Hans-Otto Borgmann (20 October 1901 – 26 July 1977) was a German film music composer during the Third Reich.

He joined UFA as a silent film music conductor in 1928, and became head composer by 1931. A melody he had composed for a documentary on Svalbard island and had become well known was taken up by Hitler Youth leader Baldur von Schirach who wrote new lyrics as "Our flag flutters before us", becoming one of the Hitler Youth's anthems.

In 1938 he composed a Großdeutsche Hymne for Schirach which coincided with the Anschluss of Austria.

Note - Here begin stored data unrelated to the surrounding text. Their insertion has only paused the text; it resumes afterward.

(* ===== verification/Runtime.v ===== *)
(** * The freestanding C runtime: [Runtime/Memory.c] and [Runtime/String.c]

    Each routine is the byte loop of the source over the bus of [Machine]. The
    theorems run the loops on byte memory ([byte_ram]) in which every address the
    routine may touch is mapped, so a stray access would show as a fault. *)
From stdpp Require Import list gmap strings.
From S2P Require Import Prelude Machine.

(** ** [Memory.c] *)
Definition memset (destination value count : Z) : prog bus Z :=
  let byte := u8 value in
  for_range (Z.to_nat count) 0 (fun index => store8 (destination + index) byte) ;;
  Ret destination.

Definition memcpy (destination source count : Z) : prog bus Z :=
  for_range (Z.to_nat count) 0 (fun index =>
    let! v := load8 (source + index) in
    store8 (destination + index) v) ;;
  Ret destination.

Definition memmove (destination source count : Z) : prog bus Z :=
  if (destination =? source) || (count =? 0) then Ret destination
  else
    (if destination <? source then
       for_range (Z.to_nat count) 0 (fun index =>
         let! v := load8 (source + index) in
         store8 (destination + index) v)
     else
       for_down (Z.to_nat count) (fun index =>
         let! v := load8 (source + (index - 1)) in
         store8 (destination + (index - 1)) v)) ;;
    Ret destination.

Definition memcmp (left right count : Z) : prog bus Z :=
  let! r := for_break (Z.to_nat count) 0 (fun index =>
    let! l := load8 (left + index) in
    let! r := load8 (right + index) in
    Ret (if negb (l =? r) then Some (l - r) else None)) in
  Ret (match r with Some d => d | None => 0 end).

(** ** [String.c] *)
Fixpoint strlen_loop (fuel : nat) (text length : Z) : prog bus Z :=
  match fuel with
  | O => OutOfFuel
  | S fuel' =>
      let! c := load8 (text + length) in
      if negb (c =? 0) then strlen_loop fuel' text (length +% 1) else Ret length
  end.
Definition strlen (fuel : nat) (text : Z) : prog bus Z := strlen_loop fuel text 0.

Fixpoint strcmp (fuel : nat) (left right : Z) : prog bus Z :=
  match fuel with
  | O => OutOfFuel
  | S fuel' =>
      let! l := load8 left in
      let! r := load8 right in
      if negb (l =? 0) && (l =? r) then strcmp fuel' (left + 1) (right + 1)
      else Ret (l - r)
  end.

Definition strncmp (left right count : Z) : prog bus Z :=
  let! r := for_break (Z.to_nat count) 0 (fun index =>
    let! left_byte := load8 (left + index) in
    let! right_byte := load8 (right + index) in
    Ret (if negb (left_byte =? right_byte) then Some (left_byte - right_byte)
         else if left_byte =? 0 then Some 0 else None)) in
  Ret (match r with Some d => d | None => 0 end).

Definition kstrlcpy (fuel : nat) (destination source capacity : Z) : prog bus Z :=
  let! source_length := strlen fuel source in
  if capacity =? 0 then Ret source_length
  else
    let copy_length := if source_length >=? capacity then capacity - 1 else source_length in
    for_range (Z.to_nat copy_length) 0 (fun index =>
      let! v := load8 (source + index) in
      store8 (destination + index) v) ;;
    store8 (destination + copy_length) 0 ;;
    Ret source_length.

(** ** Memory contents *)
Implicit Types m : gmap Z Z.

(** [l] is stored at [a]. *)
Definition bytes_at m (a : Z) (l : list Z) : Prop :=
  forall i x, l !! i = Some x -> m !! (a + Z.of_nat i) = Some x.
(** The [n] addresses from [a] are mapped. *)
Definition mapped m (a : Z) (n : nat) : Prop :=
  forall i, (i < n)%nat -> is_Some (m !! (a + Z.of_nat i)).
(** Memory after storing [l] at [a]. *)
Fixpoint write_list m (a : Z) (l : list Z) : gmap Z Z :=
  match l with
  | [] => m
  | x :: l' => write_list (<[a := x]> m) (a + 1) l'
  end.
(** A NUL-terminated string [l] at [a]. *)
Definition cstring_at m (a : Z) (l : list Z) : Prop :=
  bytes_at m a (l ++ [0]) /\ Forall (fun x => x <> 0 /\ is_u8 x) l.

Lemma write_list_out m a l b :
  (b < a \/ a + Z.of_nat (length l) <= b) -> write_list m a l !! b = m !! b.
Proof.
  revert m a. induction l as [|x l IH]; cbn; intros m a Hb; [reflexivity|].
  rewrite IH by lia. rewrite lookup_insert_ne; [reflexivity|lia].
Qed.

Lemma write_list_in m a l i x :
  l !! i = Some x -> write_list m a l !! (a + Z.of_nat i) = Some x.
Proof.
  revert m a i. induction l as [|y l IH]; intros m a i Hi; [discriminate|].
  destruct i as [|i]; cbn in *.
  - injection Hi as ->. rewrite write_list_out by lia. rewrite Z.add_0_r.
    apply lookup_insert_eq.
  - replace (a + Z.of_nat (S i)) with (a + 1 + Z.of_nat i) by lia. now apply IH.
Qed.

Lemma write_list_snoc m a l x :
  write_list m a (l ++ [x]) = <[a + Z.of_nat (length l) := x]> (write_list m a l).
Proof.
  revert m a. induction l as [|y l IH]; cbn; intros m a; [now rewrite Z.add_0_r|].
  rewrite IH. f_equal. lia.
Qed.

Lemma write_list_insert m a b x l :
  a < b -> write_list (<[a := x]> m) b l = <[a := x]> (write_list m b l).
Proof.
  revert m b. induction l as [|y l IH]; cbn; intros m b Hb; [reflexivity|].
  rewrite insert_insert_ne by lia. apply IH. lia.
Qed.

Lemma write_list_cons m a x l :
  write_list m a (x :: l) = <[a := x]> (write_list m (a + 1) l).
Proof. cbn. apply write_list_insert. lia. Qed.

Lemma write_list_mapped m a l b n : mapped m b n -> mapped (write_list m a l) b n.
Proof.
  intros Hm i Hi. specialize (Hm i Hi). revert m a Hm.
  induction l as [|x l IH]; cbn; intros m a Hm; [assumption|]. apply IH.
  rewrite lookup_insert. case_decide; [eauto|assumption].
Qed.

Lemma bytes_at_mapped m a l : bytes_at m a l -> mapped m a (length l).
Proof.
  intros H i Hi. apply lookup_lt_is_Some in Hi as [x Hx]. exists x. now apply H.
Qed.

(** One byte access on [byte_ram]. *)
Lemma exec_load8 m a v : m !! a = Some v -> exec byte_ram (load8 a) m = (Done v, m).
Proof. intros H. cbn. rewrite H. reflexivity. Qed.

Lemma exec_store8 m a v : is_Some (m !! a) -> exec byte_ram (store8 a v) m = (Done tt, <[a := v]> m).
Proof. intros [x H]. cbn. rewrite H. reflexivity. Qed.

Lemma exec_copy_byte m s d v :
  m !! s = Some v -> is_Some (m !! d) ->
  exec byte_ram (let! x := load8 s in store8 d x) m = (Done tt, <[d := v]> m).
Proof. intros Hs Hd. rewrite exec_bind, (exec_load8 m s v Hs). cbn [then_]. now apply exec_store8. Qed.

(** The forward copy loop, correct when the destination does not run into bytes
    that are still to be read: below the source, or past its end. *)
Lemma copy_forward m d s l :
  bytes_at m s l -> mapped m d (length l) ->
  (d <= s \/ s + Z.of_nat (length l) <= d) ->
  exec byte_ram (for_range (length l) 0 (fun index =>
      let! v := load8 (s + index) in store8 (d + index) v)) m
  = (Done tt, write_list m d l).
Proof.
  intros Hs Hd Hov.
  pose (st := fun j => write_list m d (take (Z.to_nat j) l)).
  replace m with (st 0) at 1 by reflexivity.
  rewrite (exec_for_range byte_ram st).
  - unfold st. rewrite Z.add_0_l, Nat2Z.id, take_ge by lia. reflexivity.
  - intros j Hj. destruct (lookup_lt_is_Some_2 l (Z.to_nat j)) as [x Hx]; [lia|].
    unfold st. replace (Z.to_nat (j + 1)) with (S (Z.to_nat j)) by lia.
    rewrite (take_S_r _ _ _ Hx), write_list_snoc, length_take, Nat.min_l by lia.
    rewrite Z2Nat.id by lia. apply exec_copy_byte.
    + rewrite write_list_out by (rewrite length_take; lia).
      specialize (Hs _ _ Hx). now rewrite Z2Nat.id in Hs by lia.
    + destruct (write_list_mapped m d (take (Z.to_nat j) l) d (length l) Hd (Z.to_nat j)) as [y Hy];
        [lia|]. rewrite Z2Nat.id in Hy by lia. eauto.
Qed.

From 1937 to 1951 he collaborated on a series of films with Veit Harlan. From 1959 to 1971 he withdrew from film popular music to lecture at the Max Reinhardt Theatre and privately compose difficult atonal music.

==Film music credits==

- When Love Sets the Fashion (1932)
- Quick (1932)
- Man Without a Name (1932)
- Narcotics (1932)
- The Beautiful Adventure (1932)
- The White Demon (1932)
- Spoiling the Game (1932)
- You Will Be My Wife (1932)
- The Cheeky Devil (1932)
- A Door Opens (1933)
- Goodbye, Beautiful Days (1933)
- Happy Days in Aranjuez (1933)
- The Star of Valencia (1933)
- Hitler junge Quex. Ein Film vom Opfergeist der deutschen Jugend, 1933.
- Gold (1934)
- Count Woronzeff (1934)
- The Girl from the Marsh Croft (1935)
- The Foolish Virgin (1935)
- The Night With the Emperor (1936)
- Moscow-Shanghai (1936)
- The Unknown (1936)
- Victoria in Dover (1936)
- Tango Notturno (1937)
- The Journey to Tilsit (1939)
- A Hopeless Case (1939)
- Our Miss Doctor (1940)
- Jakko (1941)
- Der große König, 1942
- Diesel (1942)
- The Master of the Estate (1943)
- The Buchholz Family (1944)
- Marriage of Affection (1944)
- The Noltenius Brothers (1945)
- An Everyday Story (1948)
- The Great Mandarin (1949)
- How Do We Tell Our Children? (1949)
- Only One Night (1950)
- The Girl from the South Seas (1950)
- Hanna Amon (1951)
- The Deadly Dreams (1951)
- The Chaplain of San Lorenzo (1953)
- The Stronger Woman (1953)
- Consul Strotthoff (1954)
- Island of the Dead (1955)
- One Should Be Twenty Again (1958)

==Songs==
- Tango notturno in the film of the same name. The role originally for Marlene Dietrich was given to Pola Negri who popularised Borgmann's song.

==Recordings==
- Tango notturno, "Ich hab' an dich gedacht", on the album of the same name by Isabel Bayrakdarian (2007). The song is contrasted in the booklet notes by Bayrakdarian's husband and pianist Serouj Kradjian with the Youkali tango, "C'est presque au bout du monde", of Kurt Weill, a Jewish refugee from Nazi persecution at the same time.